The book was a very enjoyable read, starting with the history of her card-reading method and how it began, and traveled through five generations of women to the author herself. I didn’t like her statement that women have that extra something, that “women’s intuition,” that makes them the best readers. (I think she was explaining this mainly in the context of why gypsy women read cards.) Other than that, I liked the book.

Her method is interesting. It consists of up to three spreads. First, a quick read by cutting the deck and reading two cards at the cut; a 5-card reading in a Y-shape; and finally an in-depth reading of 22 cards, most of which are in pairs. So there is card interaction, but not the same as doing a line of 4+ cards. This is the part I had trouble with, because although pairs can be descriptive, I find it more appealing and helpful to read card triplets.

One thing that initially struck me is that Ms. Lawrence uses the K heart and Q heart to represent the querent and the querent’s significant other. (Like the Man and Woman in Lenormand.) Her K diamond represents a father/son/younger man, and Q diamond is similarly mother/daughter.

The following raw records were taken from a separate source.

(* ===== verification/TapirStore.v ===== *)
(** * The TAPIR transactional store (store/tapirstore/store.{h,cc})

    A replica validates transactions optimistically: [Prepare] checks a
    transaction's read and write sets against the committed versions and the
    other prepared transactions and votes; [Commit] installs the writes of a
    prepared transaction; [Abort] forgets it.  Loops over hash tables take an
    [IterOrder]; a failed [ASSERT] is [Panic]. *)

From S2P Require Import Prelude Timestamp TsSet Transaction VersionStore.

Record Store := mkStore {
  linearizable : bool;
  kv : VersionedKVStore;
  prepared : gmap Z (Timestamp * Transaction)
}.

Definition with_kv (s : Store) (x : VersionedKVStore) : Store :=
  mkStore (linearizable s) x (prepared s).
Definition with_prepared (s : Store) (p : gmap Z (Timestamp * Transaction)) : Store :=
  mkStore (linearizable s) (kv s) p.

(** [Store(bool linearizable)] *)
Notation new_store lin := (mkStore lin empty_store ∅) (only parsing).

(** The comparator of [std::set<Timestamp>]. *)
Definition ts_key (t : Timestamp) : Timestamp := t.

(** [m[key].insert(t)] *)
Definition add_ts (key : string) (t : Timestamp) (m : gmap string (list Timestamp)) :
    gmap string (list Timestamp) :=
  <[key := set_insert ts_key t (default [] (m !! key))]> m.

Section with_order.
Context `{IO : IterOrder}.

Definition GetPreparedWrites (s : Store) : gmap string (list Timestamp) :=
  foldl (λ writes t,
    foldl (λ writes w, add_ts w.1 t.2.1 writes) writes (umap_iter (writeSet t.2.2)))
    ∅ (umap_iter (prepared s)).

Definition GetPreparedReads (s : Store) : gmap string (list Timestamp) :=
  foldl (λ reads t,
    foldl (λ reads r, add_ts r.1 t.2.1 reads) reads (umap_iter (readSet t.2.2)))
    ∅ (umap_iter (prepared s)).

(** [Get(id, key, value)] *)
Definition Get (s : Store) (id : Z) (key : string) : Z * option (Timestamp * string) :=
  match get (kv s) key with
  | Some v => (REPLY_OK, Some v)
  | None => (REPLY_FAIL, None)
  end.

(** [Get(id, key, timestamp, value)] *)
Definition Get_at (s : Store) (id : Z) (key : string) (t : Timestamp) :
    Z * option (Timestamp * string) :=
  match get_at (kv s) key t with
  | Some v => (REPLY_OK, Some v)
  | None => (REPLY_FAIL, None)
  end.

(** A vote: the reply code and the value left in [proposedTimestamp]. *)
Notation vote := (Z * Timestamp)%type.

(** Body of the loop over the read set: [None] goes on to the next read,
    [Some] returns from [Prepare]. *)
Definition check_read (s : Store) (pWrites : gmap string (list Timestamp))
    (ts proposed : Timestamp) (read : string * Timestamp) : option (outcome vote) :=
  let '(ret, range) := getRange (kv s) read.1 read.2 (ts0, ts0) in
  if negb ret then None
  else if ts_ne range.1 read.2 then None
  else if negb (isValid range.2) then
    match pWrites !! read.1 with
    | Some ws =>
        if linearizable s || negb (upper_bound ts_key ts ws =? 0)%nat
        then Some (Ret (REPLY_ABSTAIN, proposed))
        else None
    | None => None
    end
  else if linearizable s || ts_gt ts range.2 then
    Some (ASSERT! ts_gt ts range.1; Ret (REPLY_FAIL, proposed))
  else
    match pWrites !! read.1 with
    | Some ws =>
        for_first (λ writeTime,
          if ts_gt writeTime range.1 && ts_lt writeTime ts
          then Some (Ret (REPLY_ABSTAIN, proposed))
          else None) ws
    | None => None
    end.

(** The part of the write loop that looks at the committed versions. *)
Definition check_write_committed (s : Store) (ts : Timestamp) (key : string) :
    option (outcome vote) :=
  match get (kv s) key with
  | Some val =>
      if linearizable s && ts_gt val.1 ts then Some (Ret (REPLY_RETRY, val.1))
      else
        match (if linearizable s then Ret (getLastRead (kv s) key)
               else getLastRead_at (kv s) key ts) with
        | Ret (Some lastRead) =>
            if ts_gt lastRead ts then Some (Ret (REPLY_RETRY, lastRead)) else None
        | Ret None => None
        | Panic => Some Panic
        end
  | None => None
  end.

(** Body of the loop over the write set. *)
Definition check_write (s : Store) (pWrites pReads : gmap string (list Timestamp))
    (ts proposed : Timestamp) (w : string * string) : option (outcome vote) :=
  match check_write_committed s ts w.1 with
  | Some r => Some r
  | None =>
      match (if linearizable s then pWrites !! w.1 else None)
              ≫= λ ws, ws !! upper_bound ts_key ts ws with
      | Some t => Some (Ret (REPLY_RETRY, t))
      | None =>
          match pReads !! w.1 with
          | Some rs =>
              if negb (upper_bound ts_key ts rs =? length rs)%nat
              then Some (Ret (REPLY_ABSTAIN, proposed))
              else None
          | None => None
          end
      end
  end.

(** The OCC checks and, if none objects, the insertion into [prepared]. *)
Definition run_checks (s : Store) (id : Z) (txn : Transaction)
    (ts proposed : Timestamp) : outcome (vote * Store) :=
  let pWrites := GetPreparedWrites s in
  let pReads := GetPreparedReads s in
  match for_first (check_read s pWrites ts proposed) (umap_iter (readSet txn)) with
  | Some r => v ← r; Ret (v, s)
  | None =>
      match for_first (check_write s pWrites pReads ts proposed)
              (umap_iter (writeSet txn)) with
      | Some r => v ← r; Ret (v, s)
      | None =>
          Ret ((REPLY_OK, proposed),
               with_prepared s (<[id := (ts, txn)]> (prepared s)))
      end
  end.

Definition Prepare (s : Store) (id : Z) (txn : Transaction)
    (ts proposed : Timestamp) : outcome (vote * Store) :=
  match prepared s !! id with
  | Some p =>
      if ts_eq p.1 ts then Ret ((REPLY_OK, proposed), s)
      else run_checks (with_prepared s (delete id (prepared s))) id txn ts proposed
  | None => run_checks s id txn ts proposed
  end.
(* ===== verification/LockStore.v ===== *)
(** * The locking store of strongstore (store/strongstore/lockstore.{h,cc})

    Strict two-phase locking over [KVStore] and [LockServer]. *)

From S2P Require Import Prelude Timestamp Transaction KVStore LockServer TxnStore.

Record LockStore := mkLockStore {
  l_store : KVStore;
  l_locks : LockServer;
  l_prepared : gmap Z Transaction
}.

Notation new_lockstore := (mkLockStore new_kvstore new_lockserver ∅) (only parsing).

Definition with_locks (s : LockStore) (x : LockServer) : LockStore :=
  mkLockStore (l_store s) x (l_prepared s).

Definition lock_Get (s : LockStore) (c : clock) (id : Z) (key : string) :
    outcome (reply * LockStore) :=
  match kv_get (l_store s) key with
  | None => Ret ((REPLY_FAIL, None), s)
  | Some val =>
      r ← lockForRead (l_locks s) (c false key) key id;
      if r.1 : bool then Ret ((REPLY_OK, Some (ts0, val)), with_locks s r.2)
      else Ret ((REPLY_RETRY, None), with_locks s r.2)
  end.

Definition lock_Get_at (s : LockStore) (c : clock) (id : Z) (key : string) (t : Timestamp) :
    outcome (reply * LockStore) := lock_Get s c id key.

Definition lock_Load (s : LockStore) (key value : string) (t : Timestamp) : LockStore :=
  mkLockStore (kv_put (l_store s) key value) (l_locks s) (l_prepared s).

Section lockstore.
Context `{IO : IterOrder}.

Definition getLocks (x : LockServer) (c : clock) (id : Z) (txn : Transaction) :
    outcome (bool * LockServer) :=
  r ← for_each (λ a (read : string * Timestamp),
        b ← lockForRead a.2 (c false read.1) read.1 id;
        Ret (if b.1 : bool then a.1 else false, b.2)) (true, x) (umap_iter (readSet txn));
  for_each (λ a (write : string * string),
        b ← lockForWrite a.2 (c true write.1) write.1 id;
        Ret (if b.1 : bool then a.1 else false, b.2)) r (umap_iter (writeSet txn)).

Definition dropLocks (x : LockServer) (id : Z) (txn : Transaction) : outcome LockServer :=
  x' ← for_each (λ x (write : string * string), releaseForWrite x write.1 id)
         x (umap_iter (writeSet txn));
  for_each (λ x (read : string * Timestamp), Ret (releaseForRead x read.1 id))
    x' (umap_iter (readSet txn)).

Definition lock_Prepare (s : LockStore) (c : clock) (id : Z) (txn : Transaction) :
    outcome (Z * LockStore) :=
  match l_prepared s !! id with
  | Some _ => Ret (REPLY_OK, s)
  | None =>
      r ← getLocks (l_locks s) c id txn;
      if r.1 : bool then
        Ret (REPLY_OK, mkLockStore (l_store s) r.2 (<[id := txn]> (l_prepared s)))
      else Ret (REPLY_RETRY, with_locks s r.2)
  end.

Definition lock_Commit (s : LockStore) (id timestamp : Z) : outcome LockStore :=
  match l_prepared s !! id with
  | None => Panic
  | Some txn =>
      let store' := foldl (λ x (w : string * string), kv_put x w.1 w.2)
                      (l_store s) (umap_iter (writeSet txn)) in
      x ← dropLocks (l_locks s) id txn;
      Ret (mkLockStore store' x (delete id (l_prepared s)))
  end.

Definition lock_Abort (s : LockStore) (id : Z) (txn : Transaction) : outcome LockStore :=
  x ← dropLocks (l_locks s) id txn;
  Ret (mkLockStore (l_store s) x (delete id (l_prepared s))).

#[global] Instance lock_txnstore : TxnStore LockStore := {
  txn_Get := lock_Get;
  txn_Get_at := lock_Get_at;
  txn_Put := @txn_Put _ base_store;
  txn_Prepare := lock_Prepare;
  txn_Prepare_at := @txn_Prepare_at _ base_store;
  txn_Commit := lock_Commit;
  txn_Abort := lock_Abort;
  txn_Load s key value t := Ret (lock_Load s key value t)
}.

End lockstore.

(** ** Acquiring and dropping locks *)

(** Permissions only grow on [id]'s side and stay on the others'. *)
Record acquired (id : Z) (x x' : LockServer) : Prop := {
  aq_wf : ls_wf x';
  aq_others : others_keep id x x';
  aq_read k : can_read x k id → can_read x' k id;
  aq_write k : can_write x k id → can_write x' k id
}.

Lemma others_keep_trans r x y z : others_keep r x y → others_keep r y z → others_keep r x z.
Proof.
  intros H1 H2 k r' Hr. destruct (H1 k r' Hr), (H2 k r' Hr). tauto.
Qed.

Lemma acquired_refl id x : ls_wf x → acquired id x x.
Proof. intros Hx. split; [done|by intros k r' _|done|done]. Qed.

Lemma acquired_trans id x y z : acquired id x y → acquired id y z → acquired id x z.
Proof.
  intros H1 H2. split; [apply H2|eapply others_keep_trans; [apply H1|apply H2]| |].
  - intros k Hk. by apply (aq_read _ _ _ H2), (aq_read _ _ _ H1).
  - intros k Hk. by apply (aq_write _ _ _ H2), (aq_write _ _ _ H1).
Qed.

Lemma requested_acquired can x k id b x' : requested can x k id b x' → acquired id x x'.
Proof.
  intros H. pose proof (rq_step _ _ _ _ _ _ H) as Hst. split.
  - apply Hst.
  - apply Hst.
  - intros k' Hk'. destruct (decide (k' = k)) as [->|Hne]; [by apply (rq_read _ _ _ _ _ _ H)|].
    unfold can_read. by rewrite (step_frame _ _ _ _ Hst k' Hne).
  - intros k' Hk'. destruct (decide (k' = k)) as [->|Hne]; [by apply (rq_write _ _ _ _ _ _ H)|].
    unfold can_write. by rewrite (step_frame _ _ _ _ Hst k' Hne).
Qed.

(** A loop of requests for permission [can]. *)
Lemma acquire_loop {V} can
    (req : LockServer → timeval * timeval → string → Z → outcome (bool * LockServer))
    (t : string → timeval * timeval) id (l : list (string * V)) b0 x b x' :
  can = can_read ∨ can = can_write →
  (∀ x t k b x', ls_wf x → req x t k id = Ret (b, x') → requested can x k id b x') →
  ls_wf x →
  for_each (λ a p, r ← req a.2 (t p.1) p.1 id; Ret (if r.1 : bool then a.1 else false, r.2))
    (b0, x) l = Ret (b, x') →
  acquired id x x' ∧ (b = true → b0 = true ∧ ∀ k, k ∈ l.*1 → can x' k id).
Proof.
  intros Hcan Hreq. revert b0 x. induction l as [|[k v] l IH]; intros b0 x Hx; simpl.
  { intros [= <- <-]. split; [by apply acquired_refl|]. intros ->. split; [done|].
    by intros k ?%elem_of_nil. }
  destruct (req x (t k) k id) as [[b1 x1]|] eqn:Hr; simpl; [|done]. intros Hl.
  pose proof (Hreq _ _ _ _ _ Hx Hr) as Hrq. pose proof (requested_acquired _ _ _ _ _ _ Hrq) as Ha.
  destruct (IH _ _ (aq_wf _ _ _ Ha) Hl) as [Ha' Hb]. split; [by eapply acquired_trans|].
  intros Hbt. destruct (Hb Hbt) as [Hb0 Hall]. destruct b1; [|done]. split; [done|].
  intros k' [->|Hk']%elem_of_cons; [|by apply Hall].
  pose proof (rq_true _ _ _ _ _ _ Hrq eq_refl) as Hc. destruct Hcan as [-> | ->].
  - by apply (aq_read _ _ _ Ha').
  - by apply (aq_write _ _ _ Ha').
Qed.

(** What a transaction holds when all its locks were granted. *)
Definition holds_locks (x : LockServer) (id : Z) (txn : Transaction) : Prop :=
  (∀ k, is_Some (readSet txn !! k) → can_read x k id) ∧
  (∀ k, is_Some (writeSet txn !! k) → can_write x k id).

Lemma holds_locks_acquired id x x' txn :
  acquired id x x' → holds_locks x id txn → holds_locks x' id txn.
Proof. intros Ha [Hr Hw]. split; intros k Hk; [by apply (aq_read _ _ _ Ha), Hr|by apply (aq_write _ _ _ Ha), Hw]. Qed.

Lemma holds_locks_others id x x' i txn :
  i ≠ id → others_keep id x x' → holds_locks x i txn → holds_locks x' i txn.
Proof.
  intros Hi Ho [Hr Hw]. split; intros k Hk; destruct (Ho k i Hi) as [Hor How];
    [by apply Hor, Hr|by apply How, Hw].
Qed.

Section locking.
Context `{IO : IterOrder}.

Lemma getLocks_spec x c id txn b x' :
  ls_wf x → getLocks x c id txn = Ret (b, x') →
  acquired id x x' ∧ (b = true → holds_locks x' id txn).
Proof.
  intros Hx. unfold getLocks. rewrite bind_Ret_inv. intros ([b1 x1] & Hrd & Hwr).
  apply (acquire_loop can_read lockForRead (c false)) in Hrd as [Ha1 Hb1];
    [|by left|by intros; eapply lockForRead_spec|done].
  apply (acquire_loop can_write lockForWrite (c true)) in Hwr as [Ha2 Hb2];
    [|by right|by intros; eapply lockForWrite_spec|apply Ha1].
  split; [by eapply acquired_trans|]. intros Hb. destruct (Hb2 Hb) as [Hb' Hw].
  destruct (Hb1 Hb') as [_ Hr]. split; intros k Hk%elem_of_umap_keys; [|by apply Hw].
  by apply (aq_read _ _ _ Ha2), Hr.
Qed.

Lemma dropLocks_spec x id txn :
  ls_wf x → ∃ x', dropLocks x id txn = Ret x' ∧ ls_wf x' ∧ others_keep id x x'.
Proof.
  intros Hx. unfold dropLocks.
  assert (∀ (l : list (string * string)) x, ls_wf x → ∃ x',
    for_each (λ x write, releaseForWrite x write.1 id) x l = Ret x' ∧ ls_wf x' ∧ others_keep id x x') as Hw.
  { clear x Hx. induction l as [|[k v] l IH]; intros x Hx; simpl; [by exists x|].
    destruct (releaseForWrite_spec x k id Hx) as (x1 & -> & Hst & _). simpl.
    destruct (IH x1 (step_wf _ _ _ _ Hst)) as (x2 & ? & ? & ?). exists x2.
    split_and!; [done..|]. by eapply others_keep_trans; [apply Hst|]. }
  assert (∀ (l : list (string * Timestamp)) x, ls_wf x → ∃ x',
    for_each (λ x read, Ret (releaseForRead x read.1 id)) x l = Ret x' ∧ ls_wf x' ∧ others_keep id x x') as Hr.
  { clear x Hx. induction l as [|[k v] l IH]; intros x Hx; simpl; [by exists x|].
    destruct (releaseForRead_spec x k id Hx) as (Hst & _).
    destruct (IH _ (step_wf _ _ _ _ Hst)) as (x2 & ? & ? & ?). exists x2.
    split_and!; [done..|]. by eapply others_keep_trans; [apply Hst|]. }
  destruct (Hw (umap_iter (writeSet txn)) x Hx) as (x1 & -> & Hx1 & Ho1). simpl.
  destruct (Hr (umap_iter (readSet txn)) x1 Hx1) as (x2 & -> & Hx2 & Ho2).
  exists x2. split_and!; [done..|]. by eapply others_keep_trans.
Qed.

(** ** Prepared transactions hold their locks *)

Record lockstore_ok (s : LockStore) : Prop := {
  lo_wf : ls_wf (l_locks s);
  lo_hold id txn : l_prepared s !! id = Some txn → holds_locks (l_locks s) id txn
}.

Lemma lockstore_disjoint s i j t u :
  lockstore_ok s → l_prepared s !! i = Some t → l_prepared s !! j = Some u → i ≠ j →
  ¬ conflict (λ _, True) t u.
Proof.
  intros Hs Hi Hj Hij (k & Hk & Hc). apply Hij.
  apply (exclusion (l_locks s) k i j); [apply Hs|by apply (lo_hold _ Hs _ _ Hi)|].
  destruct (lo_hold _ Hs _ _ Hj) as [Hr Hw]. destruct Hc as [?|[? _]]; auto.
Qed.

Lemma acquired_ok s id x' :
  lockstore_ok s → acquired id (l_locks s) x' → lockstore_ok (with_locks s x').
Proof.
  intros Hs Ha. split; simpl; [apply Ha|]. intros i t Hi%(lo_hold _ Hs).
  destruct (decide (i = id)) as [->|Hne]; [by eapply holds_locks_acquired|].
  eapply holds_locks_others; [done|apply Ha|done].
Qed.

Lemma lock_Get_ok s c id key r s' :
  lockstore_ok s → lock_Get s c id key = Ret (r, s') →
  lockstore_ok s' ∧ l_prepared s' = l_prepared s ∧ l_store s' = l_store s ∧
  acquired id (l_locks s) (l_locks s').
Proof.
  intros Hs. unfold lock_Get. destruct (kv_get (l_store s) key) as [v|].
  - rewrite bind_Ret_inv. intros ([b x] & Hl & Hr).
    apply lockForRead_spec in Hl; [|apply Hs]. apply requested_acquired in Hl.
    pose proof (acquired_ok s id x Hs Hl). destruct b; injection Hr as _ <-; done.
  - intros [= _ <-]. split_and!; try done. apply acquired_refl, Hs.
Qed.

Lemma lock_Prepare_ok s c id txn r s' :
  lockstore_ok s → lock_Prepare s c id txn = Ret (r, s') →
  lockstore_ok s' ∧ l_store s' = l_store s ∧ acquired id (l_locks s) (l_locks s') ∧
  l_prepared s' = (if decide (r = REPLY_OK ∧ l_prepared s !! id = None)
                   then <[id := txn]> (l_prepared s) else l_prepared s) ∧
  (is_Some (l_prepared s !! id) → r = REPLY_OK).
Proof.
  intros Hs. unfold lock_Prepare. destruct (l_prepared s !! id) as [t|] eqn:Hid.
  { intros [= <- <-]. rewrite decide_False by naive_solver. split_and!; try done.
    apply acquired_refl, Hs. }
  rewrite bind_Ret_inv. intros ([b x] & Hl & Hr).
  apply getLocks_spec in Hl as [Ha Hb]; [|apply Hs].
  pose proof (acquired_ok s id x Hs Ha) as Hok.
  destruct b; injection Hr as <- <-.
  - rewrite decide_True by done. split_and!; try done.
    split; simpl; [apply Ha|]. intros i t [[<- <-]|[Hne Hi]]%lookup_insert_Some; [by apply Hb|].
    by apply (lo_hold _ Hok).
  - by rewrite decide_False by naive_solver.
Qed.

Lemma dropped_ok s id x store' :
  lockstore_ok s → ls_wf x → others_keep id (l_locks s) x →
  lockstore_ok (mkLockStore store' x (delete id (l_prepared s))).
Proof.
  intros Hs Hx Ho. split; simpl; [done|]. intros i t [Hne Hi]%lookup_delete_Some.
  eapply holds_locks_others; [|done|by apply (lo_hold _ Hs)]. congruence.
Qed.

Lemma lock_Commit_ok s id ts txn :
  lockstore_ok s → l_prepared s !! id = Some txn →
  ∃ s', lock_Commit s id ts = Ret s' ∧ lockstore_ok s' ∧
    l_prepared s' = delete id (l_prepared s) ∧ others_keep id (l_locks s) (l_locks s') ∧
    ∀ k, kv_get (l_store s') k =
         match writeSet txn !! k with Some v => Some v | None => kv_get (l_store s) k end.
Proof.
  intros Hs Hid. unfold lock_Commit. rewrite Hid.
  destruct (dropLocks_spec (l_locks s) id txn (lo_wf _ Hs)) as (x & -> & Hx & Ho). simpl.
  eexists. split_and!; [done|by apply dropped_ok|done|done|]. simpl. intros k.
  rewrite foldl_kv_put by apply umap_iter_NoDup.
  rewrite (list_to_map_proper _ _ (umap_iter_NoDup _) (umap_iter_perm _)).
  by rewrite list_to_map_to_list.
Qed.

Lemma lock_Abort_ok s id txn :
  lockstore_ok s →
  ∃ s', lock_Abort s id txn = Ret s' ∧ lockstore_ok s' ∧
    l_prepared s' = delete id (l_prepared s) ∧ others_keep id (l_locks s) (l_locks s') ∧
    l_store s' = l_store s.
Proof.
  intros Hs. unfold lock_Abort.
  destruct (dropLocks_spec (l_locks s) id txn (lo_wf _ Hs)) as (x & -> & Hx & Ho). simpl.
  eexists. split_and!; try done. by apply dropped_ok.
Qed.

#[global] Instance lock_strong : StrongStore LockStore.
Proof.
  refine {| store_ok := lockstore_ok; prepared_txns := l_prepared; present := λ _ _, True |}; simpl.
  - apply lockstore_disjoint.
  - intros s c id key r s' Hs Hg. by destruct (lock_Get_ok _ _ _ _ _ _ Hs Hg) as (? & ? & _).
  - intros s c id key t r s' Hs Hg. by destruct (lock_Get_ok _ _ _ _ _ _ Hs Hg) as (? & ? & _).
  - intros s c id txn r s' Hs Hp. by destruct (lock_Prepare_ok _ _ _ _ _ _ Hs Hp) as (? & _ & _ & ?).
  - intros s id ts Hs [txn Hid]. destruct (lock_Commit_ok s id ts txn Hs Hid) as (s' & ? & ? & ? & _).
    by exists s'.
  - intros s id ts Hid. unfold lock_Commit. by rewrite Hid.
  - intros s id txn Hs. destruct (lock_Abort_ok s id txn Hs) as (s' & ? & ? & ? & _). by exists s'.
Defined.

End locking.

Then the J diamond is expectations. So the red face cards are already a departure from the usage that most people else seems to use, which tend to group people by age, color and/or temperament. I have found her court descriptions very helpful, and incorporate her basic face card usage as I work with other systems.

The cards are supposed to talk about whatever they want; the querent, which Ms. Lawrence calls the Principal, is not to ask a specific question. For the 5-card layout, cards are drawn in pairs at first until a pair with the significator ( K heart or Q heart ) turns up. The meaning of the pair differs depending which of the pair is on top.

Someone once mentioned that Chita’s meanings and system are straightforward and uncomplicated. This may be true, but Chita does write that the fewer descriptive words that a card has, the more the reader can get out of it (or words to that effect). I think she expects the reader will get a feel from the overall cards layed out in a reading, with experience, and not be limited. She perhaps doesn’t feel it necessary to dwell on this, and she even writes that the peron will learn the basics of this method then “be on your own.” In other words, only experience will be a real teacher.

This also fits in with some views on tarot that I am familiar with, namely that it’s better to only have a couple of keywords per card rather than extensive lists of meanings which jostle each other and hamper the reader’s intuition.

Lawrence includes a lot of sample readings, which is both helpful and interesting. I liked them a lot. A lot of these are presented as practice exercises, where the learning reader should layout and interpret an example spread, then compare to how Ms. Lawrence would interpret it.

All in all, I find her approach appealing. It seems a bit simplistic for me, as I am fond of having “systems,” and things like timing cards and interaction that can provide more detail. As given, this method seems fairly straightforward and high-level event-driven. Yet it’s easy to get started with, I really like the sample exercise style, and I think this book could carry someone a long way in card reading. I’ve had some good success with accuracy in reading for people with this method. I also suspect that someone who uses this system over a longer period of time will get quite a bit out of it; more than might be written in the book.

Only time and experience will tell. The person who isn’t interested in memorizing a bunch of attributions and definitions will especially like this book. It even includes a one-page “tear sheet” at the end, which makes for a great reference to have on-hand while reading, when reference is needed. I have no problems recommending this book to a beginner or someone looking for something a little different.